- _Task to complete_
Please filter the entries and return only the lines that include "setDate".

-- Provided information follows --

(** [process_timestamp(value)]:
    [datetime.fromtimestamp(value['$date'] / 1000)] for a mapping with
    the key [$date]; the division raises [TypeError] unless the entry
    is a number. *)
Definition process_timestamp (self : store) (value : json) : result pyval :=
  match value with
  | JDict d =>
      match dict_get "$date" d with
      | Some (JInt n) => fromtimestamp self n 0
      | Some (JFloat m e) => fromtimestamp self m e
      | Some (JBool b) => fromtimestamp self (if b then 1 else 0) 0
      | Some _ => Raise TypeError
      | None => Ok (PJson value)
      end
  | _ => Ok (PJson value)
  end.

(** [process_value(value)] *)
Definition process_value (self : store) (value : json) : result pyval :=
  match value with
  | JDict d =>
      if dict_has "$date" d then process_timestamp self value
      else match dict_get "$oid" d with
           | Some oid => Ok (PJson oid)
           | None => Ok (PJson value)
           end
  | _ => Ok (PJson value)
  end.

(** What the driver can turn into a literal: [None], booleans, numbers,
    the strings that it binds, [datetime] values, and lists of such
    values; it adapts no mapping. *)
Fixpoint adaptable_json (binds : string -> bool) (j : json) : bool :=
  match j with
  | JStr s => binds s
  | JList l => forallb (adaptable_json binds) l
  | JDict _ => false
  | _ => true
  end.

Definition adaptable (self : store) (v : pyval) : bool :=
  match v with
  | PJson j => adaptable_json (binds self) j
  | PDatetime _ _ => true
  end.

Fixpoint all_spaces (s : string) : bool :=
  match s with
  | EmptyString => true
  | String c s' => Ascii.eqb c " " && all_spaces s'
  end.

(** The value that a column [VARCHAR(width)] stores for [key]: a longer
    value is an error, unless all the characters in excess are spaces,
    which the store cuts off. *)
Definition stored_key (width : nat) (key : string) : result string :=
  if (String.length key <=? width)%nat then Ok key
  else if all_spaces
            (String.substring width (String.length key - width) key)
       then Ok (String.substring 0 width key)
       else Raise DatabaseError.

(** The statement
    [INSERT INTO t (key, occurrence_count) VALUES (%s, 1)
     ON CONFLICT (key) DO UPDATE SET occurrence_count =
     t.occurrence_count + 1, last_seen = CURRENT_TIMESTAMP]
    on a table created from [exception_tables]: the key column is
    [VARCHAR(width) UNIQUE], [occurrence_count] is [INTEGER], and
    [first_seen] and [last_seen] are [TIMESTAMP] columns that declare
    no default, so that a new row holds [NULL] in both. *)
Definition upsert (width : nat) (now : Z) (key : string) (l : ledger)
  : result ledger :=
  k <- stored_key width key ;;
  match dict_get k l with
  | None =>
      Ok (l ++ [(k, {| occurrence_count := 1;
                       first_seen := None;
                       last_seen := None |})])%list
  | Some e =>
      if (int_max <? occurrence_count e + 1)%Z then Raise DatabaseError
      else
        Ok (DataWarehouseModeler.dict_set k
              {| occurrence_count := occurrence_count e + 1;
                 first_seen := first_seen e;
                 last_seen := Some now |} l)
  end.

(** [track_missing_brand(brandcode)]: the upsert is committed, or
    rolled back when the driver or the statement fails; [now] is the
    value of [CURRENT_TIMESTAMP]. *)
Definition track_missing_brand (now : Z) (brandcode : string)
  (db : store) : store :=
  if binds db brandcode then
    match upsert 255 now brandcode (missing_brands db) with
    | Ok l =>
        with_content db
          {| users := users db; brands := brands db;
             receipts := receipts db;
             rewardsreceiptitemlist := rewardsreceiptitemlist db;
             missing_brands := l; missing_users := missing_users db |}
    | Raise _ => db
    end
  else db.

(** [track_missing_user(user_id)] *)
Definition track_missing_user (now : Z) (user_id : string)
  (db : store) : store :=
  if binds db user_id then
    match upsert 24 now user_id (missing_users db) with
    | Ok l =>
        with_content db
          {| users := users db; brands := brands db;
             receipts := receipts db;
             rewardsreceiptitemlist := rewardsreceiptitemlist db;
             missing_brands := missing_brands db; missing_users := l |}
    | Raise _ => db
    end
  else db.

Definition receipt_columns : list string :=
  ["_id"; "bonuspointsearned"; "bonuspointsearnedreason"; "createdate";
   "datescanned"; "finisheddate"; "modifydate"; "pointsawardeddate";
   "pointsearned"; "purchasedate"; "purchaseditemcount";
   "rewardsreceiptstatus"; "totalspent"; "userid"].

(** [receipt.get(key)] and [self.process_value(receipt.get(key))] *)
Definition plain (obj : json) (key : string) : result pyval :=
  v <- py_get obj key ;; Ok (PJson v).
Definition processed (self : store) (obj : json) (key : string)
  : result pyval :=
  v <- py_get obj key ;; process_value self v.

Fixpoint sequence {A : Type} (rs : list (result A)) : result (list A) :=
  match rs with
  | [] => Ok []
  | r :: tl => a <- r ;; rest <- sequence tl ;; Ok (a :: rest)
  end.

(** The list [receipt_values]. *)
Definition receipt_values (self : store) (receipt : json)
  (user_id : pyval) : result (list pyval) :=
  sequence
    [processed self receipt "_id"; plain receipt "bonusPointsEarned";
     plain receipt "bonusPointsEarnedReason";
     processed self receipt "createDate";
     processed self receipt "dateScanned";
     processed self receipt "finishedDate";
     processed self receipt "modifyDate";
     processed self receipt "pointsAwardedDate";
     plain receipt "pointsEarned";
     processed self receipt "purchaseDate";
     plain receipt "purchasedItemCount";
     plain receipt "rewardsReceiptStatus"; plain receipt "totalSpent";
     Ok user_id].

(** The first part of [insert_receipt_without_items]: the user is
    looked up with [SELECT _id FROM users WHERE _id = %s], and a
    missing one is recorded and replaced by [None].  The statement
    fails for a string that the driver cannot bind, and for a parameter
    that is not a string, which the driver cannot adapt or the store
    cannot compare with the [VARCHAR] key. *)
Definition resolve_user (now : Z) (receipt : json) (db : store)
  : result (store * pyval) :=
  user_id <- processed db receipt "userId" ;;
  if truthy user_id then
    match user_id with
    | PJson (JStr s) =>
        if binds db s then
          if existsb (String.eqb s) (users db) then Ok (db, user_id)
          else Ok (track_missing_user now s db, PJson JNull)
        else Raise DatabaseError
    | _ => Raise DatabaseError
    end
  else Ok (db, user_id).

(** [INSERT INTO receipts (...) VALUES (...) RETURNING receipts_id]
    with the commit: the store with the new row and the returned
    [receipts_id], or [None] when [execute] raises, because the driver
    cannot adapt a value or the store refuses the row. *)
Definition insert_receipt_row (values : list pyval) (db : store)
  : option (store * Z) :=
  let r := combine receipt_columns values in
  if forallb (adaptable db) values then
    match admits_receipt db (content db) r with
    | Some id =>
        Some (with_content db
                {| users := users db; brands := brands db;
                   receipts := (receipts db ++ [r])%list;
                   rewardsreceiptitemlist := rewardsreceiptitemlist db;
                   missing_brands := missing_brands db;
                   missing_users := missing_users db |}, id)
    | None => None
    end
  else None.

(** [insert_receipt_without_items(receipt)]: the store after the call
    and the returned [receipts_id], [None] after an exception.  The
    upsert of the ledger has its own commit, so it survives a later
    rollback. *)
Definition insert_receipt_without_items (now : Z) (receipt : json)
  (db : store) : store * option Z :=
  match resolve_user now receipt db with
  | Raise _ => (db, None)
  | Ok (db1, user_id) =>
      match receipt_values db1 receipt user_id with
      | Raise _ => (db1, None)
      | Ok values =>
          match insert_receipt_row values db1 with
          | Some (db2, id) => (db2, Some id)
          | None => (db1, None)
          end
      end
  end.

Definition item_columns : list string :=
  ["barcode"; "description"; "finalprice"; "itemprice";
   "needsfetchreview"; "partneritemid"; "preventtargetgappoints";
   "quantitypurchased"; "userflaggedbarcode"; "userflaggednewitem";
   "userflaggedprice"; "userflaggedquantity";
   "originalmetabritebarcode"; "originalmetabritedescription";
   "pointsnotawardedreason"; "pointspayerid"; "rewardsgroup";
   "rewardsproductpartnerid"; "brandcode"; "competitorrewardsgroup";
   "discounteditemprice"; "originalreceiptitemtext"; "itemnumber";
   "needsfetchreviewreason"; "originalmetabritequantitypurchased";
   "pointsearned"; "targetprice"; "competitiveproduct";
   "userflaggeddescription"; "deleted"; "priceaftercoupon";
   "metabritecampaignid"; "receipt_id"].

(** The list [item_values]. *)
Definition item_values (item : json) (brandcode : pyval)
  (receipt_id : Z) : result (list pyval) :=
  sequence
    [plain item "barcode"; plain item "description";
     plain item "finalPrice"; plain item "itemPrice";
     plain item "needsFetchReview"; plain item "partnerItemId";
     plain item "preventTargetGapPoints"; plain item "quantityPurchased";
     plain item "userFlaggedBarcode"; plain item "userFlaggedNewItem";
     plain item "userFlaggedPrice"; plain item "userFlaggedQuantity";
     plain item "originalMetaBriteBarcode";
     plain item "originalMetaBriteDescription";
     plain item "pointsNotAwardedReason"; plain item "pointsPayerId";
     plain item "rewardsGroup"; plain item "rewardsProductPartnerId";
     Ok brandcode;
     plain item "competitorRewardsGroup";
     plain item "discountedItemPrice";
     plain item "originalReceiptItemText"; plain item "itemNumber";
     plain item "needsFetchReviewReason";
     plain item "originalMetaBriteQuantityPurchased";
     plain item "pointsEarned"; plain item "targetPrice";
     plain item "competitiveProduct"; plain item "userFlaggedDescription";
     plain item "deleted"; plain item "priceAfterCoupon";
     plain item "metabriteCampaignId";
     Ok (PJson (JInt receipt_id))].

(** The first part of the loop body of [insert_receipt_items]: the
    brand is looked up with [SELECT brandcode FROM brands WHERE
    brandcode = %s] and a missing one is recorded; [brandcode] itself
    is left as it is. *)
Definition resolve_brand (now : Z) (item : json) (db : store)
  : result (store * pyval) :=
  brandcode <- plain item "brandCode" ;;
  if truthy brandcode then
    match brandcode with
    | PJson (JStr s) =>
        if binds db s then
          if existsb (String.eqb s) (brands db) then Ok (db, brandcode)
          else Ok (track_missing_brand now s db, brandcode)
        else Raise DatabaseError
    | _ => Raise DatabaseError
    end
  else Ok (db, brandcode).

(** [INSERT INTO rewardsreceiptitemlist (...) VALUES (...)] with the
    commit, or [None] when [execute] raises, because the driver cannot
    adapt a value or the store refuses the row. *)
Definition insert_item_row (values : list pyval) (db : store)
  : option store :=
  let r := combine item_columns values in
  if forallb (adaptable db) values && admits_item db (content db) r then
    Some (with_content db
            {| users := users db; brands := brands db;
               receipts := receipts db;
               rewardsreceiptitemlist :=
                 (rewardsreceiptitemlist db ++ [r])%list;
               missing_brands := missing_brands db;
               missing_users := missing_users db |})
  else None.
Definition getWeekRange (date : Date) : WeekRange :=
  let day := getDay LocalTZA date in
  let diff := numSub (getDate LocalTZA date) day in
  let start0 := date in
  let start1 := setDate LocalTZA start0 diff in
  let start2 := setHours LocalTZA start1 0 0 0 0 in
  let end0 := start2 in
  let end1 := setDate LocalTZA end0 (numAdd (getDate LocalTZA start2) (Some 6)) in
  let end2 := setHours LocalTZA end1 23 59 59 999 in
  let startStr := toLocaleDateString_monthDay LocalTZA start2 in
  let endStr := toLocaleDateString_monthDayYear LocalTZA end2 in
  {| start := start2; end_ := end2; label := (startStr ++ " - " ++ endStr)%string |}.

(** [allDomains]: the members of a [Set] filled by two nested [forEach],
    then sorted by the default order. *)
Definition allDomains (updates : list AzureUpdate) : list DomainCategory :=
  let domains :=
    fold_left
      (fun domains update => fold_left (setAdd domainEqb) (domain update) domains)
      updates [] in
  sortBy (fun x y => sortCompare (domainString x) (domainString y)) domains.

(** One turn of the [forEach] of [availableWeeks]; [None] once
    [toISOString] has thrown. *)
Definition weeksStep (weeks : option (list (string * WeekRange))) (update : AzureUpdate)
  : option (list (string * WeekRange)) :=
  match weeks with
  | None => None
  | Some weeks =>
      let date := newDate (date update) in
      let week := getWeekRange date in
      match toISOString (start week) with
      | None => None
      | Some weekKey =>
          Some (if negb (mapHas weeks weekKey) then weeks ++ [(weekKey, week)] else weeks)
      end
  end.

Definition availableWeeks (updates : list AzureUpdate) : option (list WeekEntry) :=
  match fold_left weeksStep updates (Some []) with
  | None => None
  | Some weeks =>
      let sorted :=
        sortBy
          (fun a b =>
             cmpResult (numSub (getTime (start (snd b))) (getTime (start (snd a)))))
          weeks in
      Some (map (fun e => {| key := fst e; week := snd e |}) sorted)
  end.

Definition matchesSearch (searchQuery : string) (update : AzureUpdate) : bool :=
  String.eqb (JsString.trim searchQuery) "" ||
  JsString.includes (JsString.toLowerCase (title update)) (JsString.toLowerCase searchQuery) ||
  JsString.includes (JsString.toLowerCase (description update)) (JsString.toLowerCase searchQuery).

(** [!selectedDomain || update.domain.includes(selectedDomain)] *)
Definition matchesDomain (selectedDomain : option DomainCategory) (update : AzureUpdate) : bool :=
  match selectedDomain with
  | None => true
  | Some d => negb (JsString.truthy (domainString d)) || existsb (domainEqb d) (domain update)
  end.

Definition matchesWeek (selectedWeek : string) (availableWeeks : list WeekEntry)
    (update : AzureUpdate) : bool :=
  if negb (String.eqb selectedWeek "all") then
    let updateDate := newDate (date update) in
    match find (fun w => String.eqb (key w) selectedWeek) availableWeeks with
    | Some selectedWeekData =>
        dateGe updateDate (start (week selectedWeekData)) &&
        dateLe updateDate (end_ (week selectedWeekData))
    | None => true
    end
  else true.

Definition filteredUpdates (updates : list AzureUpdate) (searchQuery : string)
    (selectedDomain : option DomainCategory) (selectedWeek : string)
    (availableWeeks : list WeekEntry) : list AzureUpdate :=
  filter
    (fun update =>
       matchesSearch searchQuery update &&
       matchesDomain selectedDomain update &&
       matchesWeek selectedWeek availableWeeks update)
    updates.
(* ===== verification/Api.v ===== *)
(** * Api: the Kubernetes objects and the clients the operators use

    The types of [github.com/openebs/api] and the API server are not part of
    this repository.  Their data is given here field by field, for the fields
    the operators read or write (docs/api-references/apis.md lists them); the
    client operations and the helper functions of that package are parameters:
    [ResourceClient] is the typed client of one kind of object and [OpenebsApi]
    collects the helpers and constants.  What the theorems rely on is stated as
    laws of these classes; [Memory] has a concrete cluster that satisfies them. *)

From stdpp Require Import base gmap strings list sets.
From Stdlib Require Import Ascii ZArith Lia.
From S2P Require Import Prelude.

(** ** Object metadata *)

Record OwnerReference := {
  or_apiVersion : string;
  or_kind : string;
  or_name : string;
  or_uid : string;
  or_controller : option bool;
  or_blockOwnerDeletion : option bool;
}.

Record ObjectMeta := {
  om_name : string;
  om_namespace : string;
  om_uid : string;
  (** [ResourceVersion]: empty in an object that was never stored. *)
  om_resourceVersion : string;
  om_labels : gmap string string;
  om_annotations : gmap string string;
  om_finalizers : list string;
  om_owners : list OwnerReference;
  (** [DeletionTimestamp]: nil (or the zero time) is [None]. *)
  om_deletion : option Z;
}.

#[export] Instance OwnerReference_eq_dec : EqDecision OwnerReference.
Proof. solve_decision. Defined.
#[export] Instance ObjectMeta_eq_dec : EqDecision ObjectMeta.
Proof. solve_decision. Defined.

Definition meta_empty : ObjectMeta :=
  {| om_name := ""; om_namespace := ""; om_uid := ""; om_resourceVersion := ""; om_labels := ∅; om_annotations := ∅;
     om_finalizers := []; om_owners := []; om_deletion := None |}.

(** ** Pools *)

(** cstor.CStorPoolInstanceBlockDevice *)
Record CStorPoolInstanceBlockDevice := {
  BlockDeviceName : string;
  bd_Capacity : Z;
  DevLink : string;
}.

(** cstor.RaidGroup *)
Record RaidGroup := { CStorPoolInstanceBlockDevices : list CStorPoolInstanceBlockDevice }.

(** corev1.ResourceRequirements and corev1.Toleration are only passed on. *)
Record ResourceRequirements := { rr_limits : gmap string string; rr_requests : gmap string string }.
Record Toleration := {
  tol_key : string;
  tol_operator : string;
  tol_value : string;
  tol_effect : string;
  tol_seconds : option Z;
}.

(** cstor.PoolConfig.  A nil pointer or a nil slice that the code tells apart
    from an empty one is [None]. *)
Record PoolConfig := {
  DataRaidGroupType : string;
  WriteCacheGroupType : string;
  ThickProvision : bool;
  Compression : string;
  Resources : option ResourceRequirements;
  AuxResources : option ResourceRequirements;
  Tolerations : option (list Toleration);
  PriorityClassName : option string;
  ROThresholdLimit : option Z;
}.

(** cstor.PoolSpec *)
Record PoolSpec := {
  NodeSelector : gmap string string;
  DataRaidGroups : list RaidGroup;
  WriteCacheRaidGroups : list RaidGroup;
  ps_PoolConfig : PoolConfig;
}.

(** cstor.CStorPoolClusterSpec *)
Record CStorPoolClusterSpec := {
  Pools : list PoolSpec;
  DefaultResources : option ResourceRequirements;
  DefaultAuxResources : option ResourceRequirements;
  spec_Tolerations : option (list Toleration);
  DefaultPriorityClassName : string;
}.

#[export] Instance CStorPoolInstanceBlockDevice_eq_dec : EqDecision CStorPoolInstanceBlockDevice.
Proof. solve_decision. Defined.
#[export] Instance RaidGroup_eq_dec : EqDecision RaidGroup.
Proof. solve_decision. Defined.
#[export] Instance ResourceRequirements_eq_dec : EqDecision ResourceRequirements.
Proof. solve_decision. Defined.
#[export] Instance Toleration_eq_dec : EqDecision Toleration.
Proof. solve_decision. Defined.
#[export] Instance PoolConfig_eq_dec : EqDecision PoolConfig.
Proof. solve_decision. Defined.
#[export] Instance PoolSpec_eq_dec : EqDecision PoolSpec.
Proof. solve_decision. Defined.
#[export] Instance CStorPoolClusterSpec_eq_dec : EqDecision CStorPoolClusterSpec.
Proof. solve_decision. Defined.

(** The block device names of a raid group, of a list of raid groups and of a
    pool (data groups first, as [append(Data, WriteCache...)] lists them). *)
Definition rg_bds (rg : RaidGroup) : list string :=
  BlockDeviceName <$> CStorPoolInstanceBlockDevices rg.
Definition rgs_bds (rgs : list RaidGroup) : list string := rgs ≫= rg_bds.
Definition all_groups (p : PoolSpec) : list RaidGroup :=
  DataRaidGroups p ++ WriteCacheRaidGroups p.
Definition pool_bds (p : PoolSpec) : list string := rgs_bds (all_groups p).
Definition cluster_bds (pools : list PoolSpec) : list string := pools ≫= pool_bds.

Lemma elem_of_rgs_bds x rgs : x ∈ rgs_bds rgs ↔ ∃ rg, rg ∈ rgs ∧ x ∈ rg_bds rg.
Proof. unfold rgs_bds. rewrite list_elem_of_bind. naive_solver. Qed.

Lemma elem_of_cluster_bds x pools :
  x ∈ cluster_bds pools ↔ ∃ p rg, p ∈ pools ∧ rg ∈ all_groups p ∧ x ∈ rg_bds rg.
Proof.
  unfold cluster_bds, pool_bds. rewrite list_elem_of_bind.
  setoid_rewrite elem_of_rgs_bds. naive_solver.
Qed.

Lemma rgs_bds_cons rg rgs : rgs_bds (rg :: rgs) = rg_bds rg ++ rgs_bds rgs.
Proof. done. Qed.

(** ** Versions, conditions and the cluster object *)

Inductive version_state := VersionStateNone | ReconcilePending | ReconcileInProgress | ReconcileComplete.

Record VersionStatus := {
  DependentsUpgraded : bool;
  Current : string;
  State : version_state;
  Message : string;
  Reason : string;
}.

Record VersionDetails := { AutoUpgrade : bool; Desired : string; vd_Status : VersionStatus }.

Inductive condition_status := ConditionTrue | ConditionFalse | ConditionUnknown.

(** cstor.CStorPoolClusterCondition *)
Record CStorPoolClusterCondition := {
  cond_Type : string;
  cond_Status : condition_status;
  cond_LastUpdateTime : Z;
  cond_LastTransitionTime : Z;
  cond_Reason : string;
  cond_Message : string;
}.

(** cstor.CStorPoolClusterStatus: the counters are int32. *)
Record CStorPoolClusterStatus := {
  ProvisionedInstances : Z;
  DesiredInstances : Z;
  HealthyInstances : Z;
  Conditions : list CStorPoolClusterCondition;
}.

Record CStorPoolCluster := {
  cspc_meta : ObjectMeta;
  cspc_Spec : CStorPoolClusterSpec;
  cspc_Status : CStorPoolClusterStatus;
  cspc_VersionDetails : VersionDetails;
}.

#[export] Instance version_state_eq_dec : EqDecision version_state.
Proof. solve_decision. Defined.
#[export] Instance condition_status_eq_dec : EqDecision condition_status.
Proof. solve_decision. Defined.

(** ** Pool instances, devices, claims, nodes, replicas, deployments *)

Record CStorPoolInstanceSpec := {
  cspi_HostName : string;
  cspi_NodeSelector : gmap string string;
  cspi_PoolConfig : PoolConfig;
  cspi_DataRaidGroups : list RaidGroup;
  cspi_WriteCacheRaidGroups : list RaidGroup;
}.

(** k8s.io/apimachinery/pkg/api/resource.Quantity: the scaled integer (a value and its scale),
    the arbitrary-precision decimal when the integer does not fit, the cached text and the
    format.  [reflect.DeepEqual] compares these fields. *)
Record Quantity := { q_i : Z * Z; q_d : option (Z * Z); q_s : string; q_Format : string }.
Definition quantity_zero : Quantity := {| q_i := (0%Z, 0%Z); q_d := None; q_s := ""; q_Format := "" |}.

(** cstor.CStorPoolInstanceCapacity *)
Record CStorPoolInstanceCapacity := {
  cap_Used : Quantity;
  cap_Free : Quantity;
  cap_Total : Quantity;
  cap_LogicalUsed : Quantity;
}.

(** cstor.CStorPoolInstanceCondition has the fields of a condition of a cluster. *)
Definition CStorPoolInstanceCondition : Type := CStorPoolClusterCondition.

(** cstor.CStorPoolInstanceStatus: the counters are int32. *)
Record CStorPoolInstanceStatus := {
  csps_Phase : string;
  csps_ReadOnly : bool;
  csps_Capacity : CStorPoolInstanceCapacity;
  csps_ProvisionedReplicas : Z;
  csps_HealthyReplicas : Z;
  csps_Conditions : list CStorPoolInstanceCondition;
}.

#[export] Instance Quantity_eq_dec : EqDecision Quantity.
Proof. solve_decision. Defined.
#[export] Instance CStorPoolInstanceCapacity_eq_dec : EqDecision CStorPoolInstanceCapacity.
Proof. solve_decision. Defined.
#[export] Instance CStorPoolClusterCondition_eq_dec : EqDecision CStorPoolClusterCondition.
Proof. solve_decision. Defined.
#[export] Instance CStorPoolInstanceStatus_eq_dec : EqDecision CStorPoolInstanceStatus.
Proof. unfold EqDecision, CStorPoolInstanceCondition. solve_decision. Defined.

(** The zero value of a status, with a phase and a read-only flag. *)
Definition capacity_zero : CStorPoolInstanceCapacity :=
  {| cap_Used := quantity_zero; cap_Free := quantity_zero; cap_Total := quantity_zero;
     cap_LogicalUsed := quantity_zero |}.
Definition cspi_status_of (phase : string) (readOnly : bool) : CStorPoolInstanceStatus :=
  {| csps_Phase := phase; csps_ReadOnly := readOnly; csps_Capacity := capacity_zero;
     csps_ProvisionedReplicas := 0; csps_HealthyReplicas := 0; csps_Conditions := [] |}.

Record CStorPoolInstance := {
  cspi_meta : ObjectMeta;
  cspi_Spec : CStorPoolInstanceSpec;
  cspi_Status : CStorPoolInstanceStatus;
  cspi_VersionDetails : VersionDetails;
}.
Definition cspi_Phase (c : CStorPoolInstance) : string := csps_Phase (cspi_Status c).
Definition cspi_ReadOnly (c : CStorPoolInstance) : bool := csps_ReadOnly (cspi_Status c).

(** openebs.io/v1alpha1.BlockDevice *)
Record BlockDevice := {
  bd_meta : ObjectMeta;
  bd_State : string;
  bd_ClaimState : string;
  (** [Spec.ClaimRef.Name], when [Spec.ClaimRef] is not nil *)
  bd_ClaimRef : option string;
  bd_Storage : Z;
  bd_FSType : string;
  (** [Spec.DevLinks], the links of each kind, and [Spec.Path] *)
  bd_DevLinks : list (string * list string);
  bd_Path : string;
}.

-- Provided information concluded --

- _Output for this task_
  let start1 := setDate LocalTZA start0 diff in
  let end1 := setDate LocalTZA end0 (numAdd (getDate LocalTZA start2) (Some 6)) in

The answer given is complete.